_Task brief:_
Among the entries below, which lines include the string "kend"? Show each one.

_Given data:_
<<<<
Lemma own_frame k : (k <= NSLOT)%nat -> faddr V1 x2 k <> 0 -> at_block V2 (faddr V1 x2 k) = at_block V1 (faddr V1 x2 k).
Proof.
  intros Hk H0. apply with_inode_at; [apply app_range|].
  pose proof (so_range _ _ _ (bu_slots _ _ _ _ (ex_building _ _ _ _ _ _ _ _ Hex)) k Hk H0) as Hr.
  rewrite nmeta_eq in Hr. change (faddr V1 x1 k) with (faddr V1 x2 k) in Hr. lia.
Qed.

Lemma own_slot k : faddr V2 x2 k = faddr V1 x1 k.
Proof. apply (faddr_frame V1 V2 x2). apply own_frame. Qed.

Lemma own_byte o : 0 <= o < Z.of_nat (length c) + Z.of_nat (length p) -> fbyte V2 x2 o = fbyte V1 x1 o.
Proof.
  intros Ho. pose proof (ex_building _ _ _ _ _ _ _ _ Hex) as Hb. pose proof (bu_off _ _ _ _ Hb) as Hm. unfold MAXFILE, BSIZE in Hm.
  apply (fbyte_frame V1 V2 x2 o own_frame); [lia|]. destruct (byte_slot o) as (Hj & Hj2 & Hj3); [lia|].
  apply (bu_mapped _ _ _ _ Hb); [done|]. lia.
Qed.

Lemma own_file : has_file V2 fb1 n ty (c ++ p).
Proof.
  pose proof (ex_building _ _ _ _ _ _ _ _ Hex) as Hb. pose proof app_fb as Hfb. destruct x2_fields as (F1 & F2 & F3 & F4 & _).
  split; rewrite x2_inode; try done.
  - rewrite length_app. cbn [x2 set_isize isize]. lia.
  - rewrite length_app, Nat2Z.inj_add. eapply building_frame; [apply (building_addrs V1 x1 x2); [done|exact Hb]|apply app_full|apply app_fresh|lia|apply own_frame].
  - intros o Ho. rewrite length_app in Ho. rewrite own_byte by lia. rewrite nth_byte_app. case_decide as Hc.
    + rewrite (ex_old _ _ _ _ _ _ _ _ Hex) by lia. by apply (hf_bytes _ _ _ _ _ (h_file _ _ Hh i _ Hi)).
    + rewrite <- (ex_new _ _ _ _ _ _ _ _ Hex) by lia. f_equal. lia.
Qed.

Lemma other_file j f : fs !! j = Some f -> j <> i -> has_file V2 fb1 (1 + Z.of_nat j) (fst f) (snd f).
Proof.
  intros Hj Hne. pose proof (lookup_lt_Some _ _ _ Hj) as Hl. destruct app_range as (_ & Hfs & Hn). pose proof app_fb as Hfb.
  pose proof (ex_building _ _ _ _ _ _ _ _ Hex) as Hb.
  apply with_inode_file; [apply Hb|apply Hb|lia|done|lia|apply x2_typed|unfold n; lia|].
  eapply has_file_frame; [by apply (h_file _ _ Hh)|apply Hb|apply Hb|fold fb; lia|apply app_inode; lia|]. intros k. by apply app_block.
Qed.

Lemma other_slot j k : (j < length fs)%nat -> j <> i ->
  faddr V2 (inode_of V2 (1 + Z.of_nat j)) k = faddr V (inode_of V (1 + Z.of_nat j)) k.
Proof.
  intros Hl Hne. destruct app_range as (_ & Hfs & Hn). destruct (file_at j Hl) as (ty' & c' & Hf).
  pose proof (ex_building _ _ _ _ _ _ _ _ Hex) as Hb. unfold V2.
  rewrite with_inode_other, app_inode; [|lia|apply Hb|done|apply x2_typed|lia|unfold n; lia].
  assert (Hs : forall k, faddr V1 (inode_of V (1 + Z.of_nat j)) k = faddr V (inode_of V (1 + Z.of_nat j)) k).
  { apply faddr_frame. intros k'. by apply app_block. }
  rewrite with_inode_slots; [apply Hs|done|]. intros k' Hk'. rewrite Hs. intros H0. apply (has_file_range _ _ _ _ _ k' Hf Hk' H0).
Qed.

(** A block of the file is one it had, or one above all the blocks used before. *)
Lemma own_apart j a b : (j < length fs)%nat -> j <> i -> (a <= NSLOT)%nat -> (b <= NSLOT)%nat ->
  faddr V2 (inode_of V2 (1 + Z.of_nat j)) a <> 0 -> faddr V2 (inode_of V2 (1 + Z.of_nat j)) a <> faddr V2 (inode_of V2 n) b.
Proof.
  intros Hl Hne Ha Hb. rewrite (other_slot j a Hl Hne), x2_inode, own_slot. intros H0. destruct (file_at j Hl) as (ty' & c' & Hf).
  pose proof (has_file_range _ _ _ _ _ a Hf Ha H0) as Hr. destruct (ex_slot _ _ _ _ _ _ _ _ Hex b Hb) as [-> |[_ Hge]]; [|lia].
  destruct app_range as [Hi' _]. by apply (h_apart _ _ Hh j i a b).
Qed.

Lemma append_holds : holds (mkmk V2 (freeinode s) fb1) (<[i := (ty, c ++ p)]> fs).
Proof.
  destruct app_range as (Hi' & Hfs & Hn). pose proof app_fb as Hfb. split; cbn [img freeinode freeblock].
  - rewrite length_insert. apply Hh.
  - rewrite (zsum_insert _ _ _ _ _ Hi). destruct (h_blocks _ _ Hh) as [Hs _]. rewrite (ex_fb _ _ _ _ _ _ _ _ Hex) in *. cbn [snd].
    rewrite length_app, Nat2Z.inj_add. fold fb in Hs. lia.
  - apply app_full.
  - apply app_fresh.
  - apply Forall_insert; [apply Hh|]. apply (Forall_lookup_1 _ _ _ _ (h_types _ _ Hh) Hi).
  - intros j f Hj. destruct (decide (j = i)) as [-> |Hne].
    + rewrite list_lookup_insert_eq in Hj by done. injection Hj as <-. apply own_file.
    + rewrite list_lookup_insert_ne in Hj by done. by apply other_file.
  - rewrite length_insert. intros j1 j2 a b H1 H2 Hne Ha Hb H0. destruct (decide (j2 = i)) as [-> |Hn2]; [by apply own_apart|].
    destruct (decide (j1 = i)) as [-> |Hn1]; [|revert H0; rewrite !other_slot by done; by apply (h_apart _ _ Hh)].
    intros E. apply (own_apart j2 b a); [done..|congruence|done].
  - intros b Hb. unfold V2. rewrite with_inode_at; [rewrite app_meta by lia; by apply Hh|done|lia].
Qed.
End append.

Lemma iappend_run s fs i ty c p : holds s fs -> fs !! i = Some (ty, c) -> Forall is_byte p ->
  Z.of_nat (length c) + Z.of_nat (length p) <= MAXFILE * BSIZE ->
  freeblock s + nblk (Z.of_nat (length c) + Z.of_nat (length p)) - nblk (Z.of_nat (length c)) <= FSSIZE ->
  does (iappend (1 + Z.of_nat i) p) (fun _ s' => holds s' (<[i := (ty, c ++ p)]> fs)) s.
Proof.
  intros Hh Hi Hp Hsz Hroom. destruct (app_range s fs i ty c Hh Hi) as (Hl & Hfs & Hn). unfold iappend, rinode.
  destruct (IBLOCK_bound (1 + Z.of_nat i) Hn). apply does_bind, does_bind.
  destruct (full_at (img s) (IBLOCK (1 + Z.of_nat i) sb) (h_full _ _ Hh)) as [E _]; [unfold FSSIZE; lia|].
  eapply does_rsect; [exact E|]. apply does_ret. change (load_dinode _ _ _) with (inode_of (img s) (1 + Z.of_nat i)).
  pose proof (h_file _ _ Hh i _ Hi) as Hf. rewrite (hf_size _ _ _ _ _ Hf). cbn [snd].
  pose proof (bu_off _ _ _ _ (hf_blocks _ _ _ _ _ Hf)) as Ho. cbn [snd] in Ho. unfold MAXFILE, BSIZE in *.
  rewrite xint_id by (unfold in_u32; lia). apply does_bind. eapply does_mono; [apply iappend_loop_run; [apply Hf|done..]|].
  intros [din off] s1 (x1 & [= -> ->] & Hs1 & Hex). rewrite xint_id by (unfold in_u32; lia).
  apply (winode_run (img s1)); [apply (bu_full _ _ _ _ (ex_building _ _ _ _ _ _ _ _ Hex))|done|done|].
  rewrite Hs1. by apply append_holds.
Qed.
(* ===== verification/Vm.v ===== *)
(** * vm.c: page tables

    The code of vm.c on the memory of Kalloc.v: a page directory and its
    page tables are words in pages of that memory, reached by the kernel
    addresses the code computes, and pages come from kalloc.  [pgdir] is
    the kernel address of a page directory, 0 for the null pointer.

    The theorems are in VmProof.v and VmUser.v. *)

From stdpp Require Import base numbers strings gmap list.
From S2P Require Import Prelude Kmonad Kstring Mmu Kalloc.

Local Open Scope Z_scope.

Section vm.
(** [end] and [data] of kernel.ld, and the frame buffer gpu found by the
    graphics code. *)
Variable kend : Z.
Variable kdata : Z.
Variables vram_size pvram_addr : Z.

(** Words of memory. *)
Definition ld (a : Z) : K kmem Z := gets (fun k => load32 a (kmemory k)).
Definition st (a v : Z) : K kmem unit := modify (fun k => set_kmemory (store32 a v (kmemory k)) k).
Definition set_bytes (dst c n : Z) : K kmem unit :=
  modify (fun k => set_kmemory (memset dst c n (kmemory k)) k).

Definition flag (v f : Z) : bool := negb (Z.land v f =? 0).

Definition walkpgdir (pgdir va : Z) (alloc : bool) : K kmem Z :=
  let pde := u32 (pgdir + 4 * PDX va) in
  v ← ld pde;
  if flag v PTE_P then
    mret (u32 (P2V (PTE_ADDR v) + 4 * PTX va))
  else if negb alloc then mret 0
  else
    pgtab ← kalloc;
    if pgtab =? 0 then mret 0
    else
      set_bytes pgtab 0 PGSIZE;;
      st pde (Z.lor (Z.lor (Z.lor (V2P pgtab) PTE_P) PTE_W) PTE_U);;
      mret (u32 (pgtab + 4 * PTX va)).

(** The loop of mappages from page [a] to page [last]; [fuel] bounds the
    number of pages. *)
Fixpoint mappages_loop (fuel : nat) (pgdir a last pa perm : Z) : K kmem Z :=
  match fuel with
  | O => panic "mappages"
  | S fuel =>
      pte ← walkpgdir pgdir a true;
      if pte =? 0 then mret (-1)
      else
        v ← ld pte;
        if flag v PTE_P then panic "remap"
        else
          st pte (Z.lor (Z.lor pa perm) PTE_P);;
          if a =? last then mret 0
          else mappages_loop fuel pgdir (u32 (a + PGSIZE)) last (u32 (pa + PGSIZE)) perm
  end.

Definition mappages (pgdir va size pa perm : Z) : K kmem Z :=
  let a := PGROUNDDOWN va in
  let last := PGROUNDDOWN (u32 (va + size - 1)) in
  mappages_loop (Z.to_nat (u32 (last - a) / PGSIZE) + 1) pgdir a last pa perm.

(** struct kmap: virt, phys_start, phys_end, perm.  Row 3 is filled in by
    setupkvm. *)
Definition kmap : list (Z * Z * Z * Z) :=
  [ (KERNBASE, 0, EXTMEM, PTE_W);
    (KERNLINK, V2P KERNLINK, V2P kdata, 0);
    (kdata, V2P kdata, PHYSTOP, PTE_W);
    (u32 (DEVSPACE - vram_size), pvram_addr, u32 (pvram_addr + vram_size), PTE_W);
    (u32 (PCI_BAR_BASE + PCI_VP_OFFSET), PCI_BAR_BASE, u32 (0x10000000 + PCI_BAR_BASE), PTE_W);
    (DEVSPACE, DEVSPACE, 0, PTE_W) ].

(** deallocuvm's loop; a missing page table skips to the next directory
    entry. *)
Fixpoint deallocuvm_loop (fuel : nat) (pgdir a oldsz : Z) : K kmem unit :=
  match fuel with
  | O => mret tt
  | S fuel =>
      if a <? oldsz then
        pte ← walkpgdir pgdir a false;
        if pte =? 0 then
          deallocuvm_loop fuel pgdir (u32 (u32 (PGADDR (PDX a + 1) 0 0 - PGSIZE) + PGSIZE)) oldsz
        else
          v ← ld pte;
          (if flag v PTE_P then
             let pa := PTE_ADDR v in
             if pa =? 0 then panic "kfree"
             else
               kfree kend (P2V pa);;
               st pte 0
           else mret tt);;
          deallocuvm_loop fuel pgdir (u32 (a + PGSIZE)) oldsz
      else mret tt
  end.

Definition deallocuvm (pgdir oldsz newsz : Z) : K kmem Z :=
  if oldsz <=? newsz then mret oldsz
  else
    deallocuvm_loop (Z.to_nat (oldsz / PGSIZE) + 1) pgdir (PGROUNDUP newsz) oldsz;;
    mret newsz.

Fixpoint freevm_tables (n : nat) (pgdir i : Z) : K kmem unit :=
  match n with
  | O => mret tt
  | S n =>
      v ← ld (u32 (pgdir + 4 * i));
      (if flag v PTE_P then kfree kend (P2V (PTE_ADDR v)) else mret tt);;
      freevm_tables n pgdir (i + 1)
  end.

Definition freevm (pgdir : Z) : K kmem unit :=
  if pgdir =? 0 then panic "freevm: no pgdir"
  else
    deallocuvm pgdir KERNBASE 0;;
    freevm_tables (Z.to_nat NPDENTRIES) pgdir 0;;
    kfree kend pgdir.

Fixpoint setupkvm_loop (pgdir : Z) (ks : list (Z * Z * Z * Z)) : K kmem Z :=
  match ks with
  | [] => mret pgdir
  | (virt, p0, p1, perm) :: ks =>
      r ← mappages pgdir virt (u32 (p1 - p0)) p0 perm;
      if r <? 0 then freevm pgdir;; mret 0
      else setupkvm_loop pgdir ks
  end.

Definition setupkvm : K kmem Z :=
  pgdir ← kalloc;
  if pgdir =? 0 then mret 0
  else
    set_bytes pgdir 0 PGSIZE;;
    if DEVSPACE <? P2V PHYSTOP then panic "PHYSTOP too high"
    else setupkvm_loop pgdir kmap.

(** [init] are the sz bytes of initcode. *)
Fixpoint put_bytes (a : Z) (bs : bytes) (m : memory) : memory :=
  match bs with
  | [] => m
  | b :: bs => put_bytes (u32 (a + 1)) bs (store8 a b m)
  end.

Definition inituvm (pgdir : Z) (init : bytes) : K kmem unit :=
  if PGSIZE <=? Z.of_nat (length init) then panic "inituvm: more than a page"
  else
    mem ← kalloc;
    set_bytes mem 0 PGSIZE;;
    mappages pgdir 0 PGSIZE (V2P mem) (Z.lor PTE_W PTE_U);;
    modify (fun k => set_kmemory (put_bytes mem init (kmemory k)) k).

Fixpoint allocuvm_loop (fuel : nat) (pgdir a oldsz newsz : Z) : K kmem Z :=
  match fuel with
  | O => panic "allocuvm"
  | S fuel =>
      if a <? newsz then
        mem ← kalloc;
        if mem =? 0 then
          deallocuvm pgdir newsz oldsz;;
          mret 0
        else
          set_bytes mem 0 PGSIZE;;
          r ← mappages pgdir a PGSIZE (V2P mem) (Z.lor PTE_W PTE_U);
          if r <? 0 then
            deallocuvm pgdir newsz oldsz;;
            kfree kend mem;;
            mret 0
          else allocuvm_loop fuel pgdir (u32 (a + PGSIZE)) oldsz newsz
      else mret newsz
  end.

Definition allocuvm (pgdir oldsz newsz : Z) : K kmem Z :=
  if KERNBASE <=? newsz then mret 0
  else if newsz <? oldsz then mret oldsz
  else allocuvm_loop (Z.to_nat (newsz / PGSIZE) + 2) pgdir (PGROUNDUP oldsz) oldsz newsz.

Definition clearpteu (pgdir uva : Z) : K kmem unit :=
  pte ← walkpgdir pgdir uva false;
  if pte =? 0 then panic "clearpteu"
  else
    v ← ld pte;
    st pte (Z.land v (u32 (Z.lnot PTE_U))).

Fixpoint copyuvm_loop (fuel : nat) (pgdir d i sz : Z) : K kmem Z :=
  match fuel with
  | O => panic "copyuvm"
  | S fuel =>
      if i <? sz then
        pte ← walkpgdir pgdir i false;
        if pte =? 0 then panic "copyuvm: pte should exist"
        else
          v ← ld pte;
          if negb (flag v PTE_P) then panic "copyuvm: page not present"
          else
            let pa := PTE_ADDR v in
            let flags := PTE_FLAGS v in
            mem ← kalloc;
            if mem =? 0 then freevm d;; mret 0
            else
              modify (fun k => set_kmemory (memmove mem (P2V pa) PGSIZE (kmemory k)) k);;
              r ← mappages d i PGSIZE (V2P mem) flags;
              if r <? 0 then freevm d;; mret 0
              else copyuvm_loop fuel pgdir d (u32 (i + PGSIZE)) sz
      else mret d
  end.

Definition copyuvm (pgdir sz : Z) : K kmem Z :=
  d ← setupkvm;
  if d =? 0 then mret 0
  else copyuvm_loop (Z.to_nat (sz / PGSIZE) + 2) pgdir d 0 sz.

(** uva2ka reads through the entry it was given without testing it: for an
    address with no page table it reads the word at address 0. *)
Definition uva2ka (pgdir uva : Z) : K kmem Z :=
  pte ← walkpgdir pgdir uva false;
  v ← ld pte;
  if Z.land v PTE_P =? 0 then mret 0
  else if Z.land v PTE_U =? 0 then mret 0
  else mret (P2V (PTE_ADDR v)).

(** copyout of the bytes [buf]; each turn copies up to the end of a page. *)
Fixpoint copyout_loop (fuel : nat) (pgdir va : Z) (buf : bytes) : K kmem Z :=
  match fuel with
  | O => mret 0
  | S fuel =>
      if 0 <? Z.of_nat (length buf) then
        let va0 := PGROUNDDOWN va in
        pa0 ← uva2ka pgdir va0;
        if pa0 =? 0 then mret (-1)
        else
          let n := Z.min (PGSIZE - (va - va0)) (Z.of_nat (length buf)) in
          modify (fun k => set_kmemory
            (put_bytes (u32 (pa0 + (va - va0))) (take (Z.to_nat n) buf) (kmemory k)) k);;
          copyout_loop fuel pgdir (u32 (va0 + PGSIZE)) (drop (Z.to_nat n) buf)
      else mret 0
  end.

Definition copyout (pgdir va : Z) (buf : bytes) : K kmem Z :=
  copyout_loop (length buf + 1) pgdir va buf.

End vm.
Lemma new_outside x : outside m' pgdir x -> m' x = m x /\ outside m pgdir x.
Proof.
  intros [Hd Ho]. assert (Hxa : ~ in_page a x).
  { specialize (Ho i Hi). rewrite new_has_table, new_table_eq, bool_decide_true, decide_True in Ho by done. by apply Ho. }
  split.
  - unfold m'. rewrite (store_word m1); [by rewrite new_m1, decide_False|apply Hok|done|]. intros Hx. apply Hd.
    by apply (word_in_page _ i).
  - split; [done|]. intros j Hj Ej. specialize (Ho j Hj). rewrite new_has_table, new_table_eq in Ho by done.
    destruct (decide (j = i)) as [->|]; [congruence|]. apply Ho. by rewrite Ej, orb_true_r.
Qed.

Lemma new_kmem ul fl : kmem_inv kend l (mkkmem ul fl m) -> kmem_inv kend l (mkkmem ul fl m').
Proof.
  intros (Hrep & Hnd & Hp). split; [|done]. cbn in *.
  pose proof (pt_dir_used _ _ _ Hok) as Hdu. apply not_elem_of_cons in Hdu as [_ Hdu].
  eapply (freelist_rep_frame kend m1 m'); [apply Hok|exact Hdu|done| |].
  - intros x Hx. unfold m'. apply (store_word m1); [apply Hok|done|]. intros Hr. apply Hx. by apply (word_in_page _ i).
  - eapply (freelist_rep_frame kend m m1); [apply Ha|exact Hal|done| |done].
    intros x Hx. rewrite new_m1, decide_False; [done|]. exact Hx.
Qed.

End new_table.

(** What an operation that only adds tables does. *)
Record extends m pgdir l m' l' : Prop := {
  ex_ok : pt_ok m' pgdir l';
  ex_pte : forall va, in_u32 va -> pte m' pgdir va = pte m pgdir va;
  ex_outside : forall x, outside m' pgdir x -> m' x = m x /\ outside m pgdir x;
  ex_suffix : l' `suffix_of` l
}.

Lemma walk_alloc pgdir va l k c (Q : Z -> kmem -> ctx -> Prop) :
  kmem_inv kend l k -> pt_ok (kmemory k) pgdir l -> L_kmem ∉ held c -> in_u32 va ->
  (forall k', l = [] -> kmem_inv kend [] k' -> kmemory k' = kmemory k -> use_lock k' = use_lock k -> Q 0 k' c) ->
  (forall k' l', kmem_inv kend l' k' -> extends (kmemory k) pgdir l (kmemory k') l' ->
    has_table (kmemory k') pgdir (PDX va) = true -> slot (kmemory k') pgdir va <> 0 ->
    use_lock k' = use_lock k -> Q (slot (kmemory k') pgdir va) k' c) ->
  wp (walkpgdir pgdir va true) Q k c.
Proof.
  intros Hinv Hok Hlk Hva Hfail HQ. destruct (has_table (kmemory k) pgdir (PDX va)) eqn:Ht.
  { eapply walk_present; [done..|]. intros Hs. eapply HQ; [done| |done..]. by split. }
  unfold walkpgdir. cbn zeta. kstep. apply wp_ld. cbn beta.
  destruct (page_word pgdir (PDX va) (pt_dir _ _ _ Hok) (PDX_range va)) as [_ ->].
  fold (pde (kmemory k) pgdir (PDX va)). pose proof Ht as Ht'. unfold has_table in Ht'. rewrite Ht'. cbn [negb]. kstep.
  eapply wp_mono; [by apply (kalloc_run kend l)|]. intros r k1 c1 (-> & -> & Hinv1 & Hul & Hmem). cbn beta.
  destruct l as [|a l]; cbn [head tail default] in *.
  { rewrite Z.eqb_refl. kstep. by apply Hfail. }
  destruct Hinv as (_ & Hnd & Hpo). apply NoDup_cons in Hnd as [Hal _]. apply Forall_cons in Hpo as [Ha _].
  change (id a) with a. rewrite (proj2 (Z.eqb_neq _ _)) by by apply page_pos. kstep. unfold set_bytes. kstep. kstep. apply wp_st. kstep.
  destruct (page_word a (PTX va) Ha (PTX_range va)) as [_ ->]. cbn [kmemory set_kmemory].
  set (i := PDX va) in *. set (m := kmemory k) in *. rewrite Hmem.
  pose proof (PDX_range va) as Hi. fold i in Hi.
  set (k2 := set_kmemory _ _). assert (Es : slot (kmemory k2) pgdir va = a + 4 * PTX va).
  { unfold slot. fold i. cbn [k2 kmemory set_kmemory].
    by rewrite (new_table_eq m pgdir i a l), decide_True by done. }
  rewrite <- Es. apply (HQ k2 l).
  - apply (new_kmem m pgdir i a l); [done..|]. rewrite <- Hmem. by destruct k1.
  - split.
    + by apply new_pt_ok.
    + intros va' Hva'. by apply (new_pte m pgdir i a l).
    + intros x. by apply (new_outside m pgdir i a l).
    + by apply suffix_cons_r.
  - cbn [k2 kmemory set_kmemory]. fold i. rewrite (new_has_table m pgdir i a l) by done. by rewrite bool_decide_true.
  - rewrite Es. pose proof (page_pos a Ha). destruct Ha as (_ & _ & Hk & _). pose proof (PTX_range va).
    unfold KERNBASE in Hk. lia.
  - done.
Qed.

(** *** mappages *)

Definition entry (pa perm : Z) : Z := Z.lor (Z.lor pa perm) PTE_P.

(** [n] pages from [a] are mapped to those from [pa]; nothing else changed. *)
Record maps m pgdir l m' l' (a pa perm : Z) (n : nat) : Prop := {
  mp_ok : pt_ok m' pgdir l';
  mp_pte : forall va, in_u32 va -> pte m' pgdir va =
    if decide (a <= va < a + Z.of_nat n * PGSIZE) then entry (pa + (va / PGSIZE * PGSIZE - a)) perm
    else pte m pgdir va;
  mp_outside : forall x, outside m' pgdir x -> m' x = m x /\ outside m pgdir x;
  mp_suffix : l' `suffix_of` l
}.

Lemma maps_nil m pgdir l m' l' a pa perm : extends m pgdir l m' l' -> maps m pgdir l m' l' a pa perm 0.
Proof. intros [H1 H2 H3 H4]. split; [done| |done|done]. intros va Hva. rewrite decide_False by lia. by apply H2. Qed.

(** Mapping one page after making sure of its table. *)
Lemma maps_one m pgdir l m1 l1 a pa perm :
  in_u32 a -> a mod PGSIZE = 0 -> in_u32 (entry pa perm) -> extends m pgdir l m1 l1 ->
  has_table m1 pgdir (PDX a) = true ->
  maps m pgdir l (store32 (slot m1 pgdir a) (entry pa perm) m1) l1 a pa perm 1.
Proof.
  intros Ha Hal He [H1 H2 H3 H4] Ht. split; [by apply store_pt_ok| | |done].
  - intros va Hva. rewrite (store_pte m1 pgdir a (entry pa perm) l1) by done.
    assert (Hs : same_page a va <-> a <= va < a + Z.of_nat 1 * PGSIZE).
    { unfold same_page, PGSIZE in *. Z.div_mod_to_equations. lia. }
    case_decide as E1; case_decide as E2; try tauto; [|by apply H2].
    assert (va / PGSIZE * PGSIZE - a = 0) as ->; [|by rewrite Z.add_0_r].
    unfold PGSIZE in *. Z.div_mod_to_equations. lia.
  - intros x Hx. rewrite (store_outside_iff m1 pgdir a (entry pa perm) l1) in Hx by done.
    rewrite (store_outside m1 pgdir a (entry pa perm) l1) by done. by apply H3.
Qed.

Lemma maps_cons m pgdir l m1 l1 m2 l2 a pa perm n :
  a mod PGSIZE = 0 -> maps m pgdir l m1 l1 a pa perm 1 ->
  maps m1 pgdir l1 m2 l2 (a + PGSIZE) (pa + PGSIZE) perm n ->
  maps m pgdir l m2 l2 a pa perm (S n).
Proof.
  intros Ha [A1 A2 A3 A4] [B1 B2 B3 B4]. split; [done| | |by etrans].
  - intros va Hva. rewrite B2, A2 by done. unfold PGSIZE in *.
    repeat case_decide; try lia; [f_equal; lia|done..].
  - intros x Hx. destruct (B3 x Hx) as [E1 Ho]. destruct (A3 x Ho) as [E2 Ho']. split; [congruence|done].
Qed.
>>>>
_Reply to the exercise:_
Variable kend : Z.
               kfree kend (P2V pa);;
      (if flag v PTE_P then kfree kend (P2V (PTE_ADDR v)) else mret tt);;
    kfree kend pgdir.
            kfree kend mem;;
Lemma new_kmem ul fl : kmem_inv kend l (mkkmem ul fl m) -> kmem_inv kend l (mkkmem ul fl m').
  eapply (freelist_rep_frame kend m1 m'); [apply Hok|exact Hdu|done| |].
  - eapply (freelist_rep_frame kend m m1); [apply Ha|exact Hal|done| |done].
  kmem_inv kend l k -> pt_ok (kmemory k) pgdir l -> L_kmem ∉ held c -> in_u32 va ->
  (forall k', l = [] -> kmem_inv kend [] k' -> kmemory k' = kmemory k -> use_lock k' = use_lock k -> Q 0 k' c) ->
  (forall k' l', kmem_inv kend l' k' -> extends (kmemory k) pgdir l (kmemory k') l' ->
  eapply wp_mono; [by apply (kalloc_run kend l)|]. intros r k1 c1 (-> & -> & Hinv1 & Hul & Hmem). cbn beta.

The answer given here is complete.